Japan is building a sovereign AI stack with data residency as a core design principle — the first APAC government to treat AI infrastructure as a national strategic asset rather than a foreign investment incentive.

The Counter

Industry transparency about facility design, water sourcing, and efficiency claims is minimal. That opacity creates the conditions in which bad information thrives on both sides of the debate.


The protesters outside a Sydney planning meeting last August carried signs that said the same thing signs outside data centre hearings have said from Virginia to Johor: too much water, too few jobs, too little say. They are not wrong to be angry.
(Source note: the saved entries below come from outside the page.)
(** A measure of the list that does not see that two writes are joined is kept. *)
Lemma squeeze_measure {B} (op : B -> B -> B) (m : list wb_request -> B) (Q : wb_request -> Prop) :
  (forall l k, m (l ++ k) = op (m l) (m k)) ->
  (forall h r, Q h -> Q r -> loose h = true -> loose r = true -> holds h -> holds r -> joins h r ->
    Q (absorb h r) /\ m [absorb h r] = m [h; r]) ->
  forall l p, Forall (fun r => holds r /\ loose r = true) (option_list p) ->
    Forall (fun r => loose r = true -> holds r) l -> Forall Q (option_list p ++ l) ->
    m (fst (squeeze p l)) = m (option_list p ++ l).
Proof.
  intros Happ Hg. assert (forall x l, m (x :: l) = op (m [x]) (m l)) as Hcons by (intros x l; apply (Happ [x])).
  induction l as [|r l IH]; intros p Hp Hl HQ; simpl; [by rewrite app_nil_r|].
  apply Forall_cons in Hl as [Hr Hl]. pose proof HQ as [HQp [HQr HQl]%Forall_cons]%Forall_app.
  destruct (negb (is_write r) || rq_stack_wound r) eqn:E1.
  { specialize (IH None). destruct (squeeze None l) as [k moved]. simpl in *.
    by rewrite !(Happ (option_list p)), (Hcons r k), (Hcons r l), IH. }
  apply orb_false_elim in E1 as [Ew Es]. apply negb_false_iff in Ew.
  destruct (rq_write_behind r) eqn:Eb; simpl; [|done].
  assert (loose r = true) as Hlr by (unfold loose; by rewrite Ew, Es, Eb).
  destruct p as [h|]; simpl in *; [|by apply IH; [apply Forall_singleton; auto|..]].
  apply Forall_cons in Hp as [[Hh Hlh] _]. apply Forall_cons in HQp as [HQh _]. case_decide as Hj.
  - destruct (append_bytes_ok h r Hh (Hr Hlr)) as (_ & Hha & Hfl & _); [apply Hj|].
    destruct (Hg h r) as [HQa Ega]; auto. specialize (IH (Some (absorb h r))).
    destruct (squeeze (Some (absorb h r)) l) as [k moved]. simpl in *. rewrite IH; [|..|done|by constructor].
    + by rewrite (Hcons (absorb h r)), Ega, <-Happ.
    + apply Forall_singleton. split; [done|]. destruct Hfl as (_ & E1 & _ & E2 & E3 & _).
      unfold loose in *. by rewrite E1, E2, E3.
  - specialize (IH (Some r)). destruct (squeeze (Some r) l) as [k moved]. simpl in *.
    rewrite (Hcons h), IH, <-(Hcons h); [done|by apply Forall_singleton; auto|done|by constructor].
Qed.

(** No two neighbours are left to be joined. *)
Definition clash (h r : wb_request) : Prop := loose h = true /\ loose r = true /\ joins h r.

(** Neighbours that can be joined are such that the second is in [U]. *)
Fixpoint settled (U : wb_request -> Prop) (l : list wb_request) : Prop :=
  match l with
  | x :: l' => match l' with y :: _ => clash x y -> U y | [] => True end /\ settled U l'
  | [] => True
  end.

Lemma squeeze_moved (U : wb_request -> Prop) l : forall p,
  Forall (fun r => loose r = true) (option_list p) -> settled U (option_list p ++ l) ->
  pairwise (fun x y => U x -> loose y = true -> U y) l ->
  Forall (fun r => U r /\ loose r = true) (snd (squeeze p l)).
Proof.
  induction l as [|r l IH]; intros p Hp Hs Hu; simpl; [constructor|]. destruct Hu as [Hur Hu].
  assert (settled U (r :: l)) as Hsr by (destruct p as [h|]; [destruct Hs as [_ Hs]|]; done).
  assert (settled U l) as Hsl by apply Hsr.
  destruct (negb (is_write r) || rq_stack_wound r) eqn:E1.
  { specialize (IH None). destruct (squeeze None l) as [k moved]. by apply IH. }
  apply orb_false_elim in E1 as [Ew Es]. apply negb_false_iff in Ew.
  destruct (rq_write_behind r) eqn:Eb; simpl; [|constructor].
  assert (loose r = true) as Hlr by (unfold loose; by rewrite Ew, Es, Eb).
  destruct p as [h|]; [|by apply IH; [apply Forall_singleton|..]].
  apply Forall_cons in Hp as [Hh _]. case_decide as Hj.
  - assert (U r) as HUr by (apply Hs; by split_and!).
    specialize (IH (Some (absorb h r))). destruct (squeeze (Some (absorb h r)) l) as [k moved].
    constructor; [done|]. apply IH; [apply Forall_singleton| |done].
    + unfold absorb, append_bytes. destruct (rq_stub h) as [s|] eqn:Est; [|done]. simpl.
      destruct (st_vector s); [done|]. destruct (buf_write _ _ _); [|done].
      simpl. unfold loose, is_write in *. by rewrite Est in Hh.
    + destruct l as [|y l]; [done|]. split; [|done]. intros (_ & Hly & _).
      apply Forall_cons in Hur as [Hury _]. auto.
  - specialize (IH (Some r)). destruct (squeeze (Some r) l) as [k moved]. apply IH; [by apply Forall_singleton|done|done].
Qed.

(** Behind a write that has not been answered none has. *)
Definition answered_first (x y : wb_request) : Prop :=
  is_write x = true -> rq_write_behind y = true -> rq_write_behind x = true.

Lemma settled_not_loose U l : Forall (fun r => loose r = false) l -> settled U l.
Proof.
  induction 1 as [|x l Hx Hl IH]; simpl; [done|]. split; [|done]. destruct l as [|y l]; [done|].
  intros (? & _). congruence.
Qed.

Lemma settled_cons_not_loose U x l : loose x = false -> settled U l -> settled U (x :: l).
Proof. intros Hx Hl. split; [|done]. destruct l; [done|]. intros (? & _). congruence. Qed.

Lemma squeeze_settled l : forall p,
  Forall (fun r => holds r /\ loose r = true) (option_list p) -> Forall (fun r => loose r = true -> holds r) l ->
  pairwise answered_first l ->
  settled (fun _ => False) (fst (squeeze p l)) /\
  match p with
  | Some h => exists h' k, fst (squeeze p l) = h' :: k /\ rq_off h' = rq_off h /\ rq_write_size h <= rq_write_size h'
  | None => True
  end.
Proof.
  induction l as [|r l IH]; intros p Hp Hl Ho; simpl.
  { destruct p as [h|]; simpl; [|done]. split; [done|]. by exists h, []. }
  apply Forall_cons in Hl as [Hr Hl]. destruct Ho as [Hor Ho].
  assert (forall k, loose r = false -> settled (fun _ => False) (r :: k) ->
    settled (fun _ => False) (option_list p ++ r :: k) /\
    match p with
    | Some h => exists h' k', option_list p ++ r :: k = h' :: k' /\ rq_off h' = rq_off h /\ rq_write_size h <= rq_write_size h'
    | None => True
    end) as Hbar.
  { intros k Hk Hset. destruct p as [h|]; simpl; [|done]. split; [|by exists h, (r :: k)]. split; [|done].
    intros (_ & ? & _). congruence. }
  destruct (negb (is_write r) || rq_stack_wound r) eqn:E1.
  { destruct (IH None) as [Hset _]; [constructor|done|done|]. destruct (squeeze None l) as [k moved]. simpl in *.
    assert (loose r = false) as Hlr by (unfold loose; destruct (is_write r), (rq_stack_wound r); done).
    apply Hbar; [done|]. by apply settled_cons_not_loose. }
  apply orb_false_elim in E1 as [Ew Es]. apply negb_false_iff in Ew.
  destruct (rq_write_behind r) eqn:Eb; simpl.
  2:{ assert (forall y, rq_write_behind y = false -> loose y = false) as Hlo by (intros y Hy; unfold loose; by rewrite Hy, andb_false_r).
      apply Hbar; [auto|]. apply settled_not_loose. constructor; [auto|]. eapply Forall_impl; [exact Hor|]. intros y Hy.
      apply Hlo, not_true_iff_false. intros Hyb. specialize (Hy Ew Hyb). congruence. }
  assert (loose r = true) as Hlr by (unfold loose; by rewrite Ew, Es, Eb).
  destruct p as [h|]; [|split; [|done]; apply (IH (Some r)); [apply Forall_singleton; auto|done|done]].
  apply Forall_cons in Hp as [[Hh Hlh] _]. case_decide as Hj.
  - destruct (append_bytes_ok h r Hh (Hr Hlr)) as (_ & Hha & Hfl & Hsa & _); [apply Hj|].
    destruct Hfl as (_ & F1 & _ & F2 & F3 & _ & _ & _ & Foff). destruct (Hr Hlr) as [Hrs _].
    destruct (IH (Some (absorb h r))) as [Hset (h' & k' & Ek & Eo & Esz)]; [|done|done|].
    { apply Forall_singleton. split; [done|]. unfold loose in *. by rewrite F1, F2, F3. }
    destruct (squeeze (Some (absorb h r)) l) as [k moved]. simpl in *. split; [done|]. exists h', k'.
    split_and!; [done|congruence|lia].
  - destruct (IH (Some r)) as [Hset (h' & k' & Ek & Eo & Esz)]; [apply Forall_singleton; auto|done|done|].
    destruct (squeeze (Some r) l) as [k moved]. simpl in *. subst k. split; [|by exists h, (h' :: k')].
    split; [|done]. intros (_ & _ & E1 & E2). apply Hj. split; [congruence|lia].
Qed.

End Collapse.

(** ** What a queue still has to do *)

(** The bytes a file gets, one by one, and the operations in between. *)
Inductive event := E_byte (pos b : Z) | E_op (fr : Z).

Definition flat_write (off : Z) (data : list Z) : list event :=
  imap (fun i b => E_byte (off + Z.of_nat i) b) data.

Lemma flat_write_app off d1 d2 :
  flat_write off (d1 ++ d2) = flat_write off d1 ++ flat_write (off + Z.of_nat (length d1)) d2.
Proof.
  unfold flat_write. rewrite imap_app. f_equal. apply imap_ext. intros i b _. simpl. f_equal. lia.
Qed.

(** What a request that has been queued asks for. *)
Definition asks (fr : Z) (stub : call_stub) : list event :=
  if decide (st_fop stub = GF_FOP_WRITE) then flat_write (st_off stub) (iov_data (st_vector stub))
  else if st_wind stub then [E_op fr] else [].

(** What is still to be sent for it. *)
Definition pending_of (r : wb_request) : list event :=
  match rq_stub r with
  | Some s => if rq_stack_wound r || rq_marked_for_resume r then [] else asks (rq_frame r) s
  | None => []
  end.

Definition pending (l : list wb_request) : list event := concat (map pending_of l).

Lemma pending_app l k : pending (l ++ k) = pending l ++ pending k.
Proof. unfold pending. by rewrite map_app, concat_app. Qed.

Lemma pending_write r :
  is_write r = true -> rq_stack_wound r = false -> rq_marked_for_resume r = false ->
  pending_of r = flat_write (rq_off r) (rq_data r).
Proof.
  unfold is_write, pending_of, asks, rq_data, rq_off, rq_vector. destruct (rq_stub r) as [s|]; [|done].
  intros Hw%bool_decide_eq_true -> ->. simpl. by rewrite decide_True.
Qed.

(** Writes that follow each other are one write. *)
Lemma contiguous_flat page e rs :
  Forall (holds page) rs -> contiguous e rs ->
  concat (map (fun r => flat_write (rq_off r) (rq_data r)) rs) = flat_write e (concat (map rq_data rs)).
Proof.
  intros Hh. revert e. induction Hh as [|r rs Hr Hrs IH]; intros e; simpl; [done|]. intros [<- Hc].
  rewrite flat_write_app, (holds_length page r Hr). f_equal. by apply IH.
Qed.

Lemma settled_map_prefix page U u l k :
  (forall r, rq_off (u r) = rq_off r /\ rq_write_size (u r) = rq_write_size r /\ (loose (u r) = true -> loose r = true)) ->
  settled page (fun _ => False) (l ++ k) -> settled page U (map u l ++ k).
Proof.
  intros Hu. induction l as [|x l IH]; simpl.
  - induction k as [|y k IH]; simpl; [done|]. intros [Hc Hs]. split; [|auto]. destruct k; [done|]. intros H. by destruct (Hc H).
  - intros [Hc Hs]. split; [|by apply IH]. destruct (Hu x) as (E1 & E2 & E3).
    assert (forall y, clash page (u x) y -> clash page x y) as Hx.
    { intros y (H1 & H2 & H3). unfold joins in H3. rewrite E1, E2 in H3. split_and!; [auto|done|done]. }
    destruct l as [|y l]; simpl in *.
    + destruct k; [done|]. intros H. by destruct (Hc (Hx _ H)).
    + intros (H1 & H2 & H3)%Hx. destruct (Hu y) as (F1 & F2 & F3). unfold joins in H3. rewrite F1, F2 in H3.
      destruct Hc. split_and!; auto.
Qed.

Lemma settled_drop page U l1 l2 : settled page U (l1 ++ l2) -> settled page U l2.
Proof. induction l1 as [|x l1 IH]; simpl; [done|]. intros [_ ?]. auto. Qed.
They may be wrong about what they are angry at.

The debate over data centres — across Australia, across APAC, and increasingly across the legislative chambers of a dozen US states — is being conducted with bad information on both sides. The industry publishes press releases. The critics respond with worst-case projections. Communities make decisions in the middle, based on neither. That gap is worth closing. Not because data centres are innocent, but because the honest version of this argument is more useful than the one currently circulating.


What the critics get right

Start with the strongest version of the case against.

In the United States, more than 230 environmental and public-interest organisations have signed a letter calling on Congress to impose a national moratorium on new data centre construction. The coalition, led by Food & Water Watch, argues that facilities are driving up electricity bills, increasing fossil fuel dependence, straining water supplies, and delivering far fewer permanent jobs than promised — all while receiving billions in public subsidies and tax breaks that communities will be paying off for decades.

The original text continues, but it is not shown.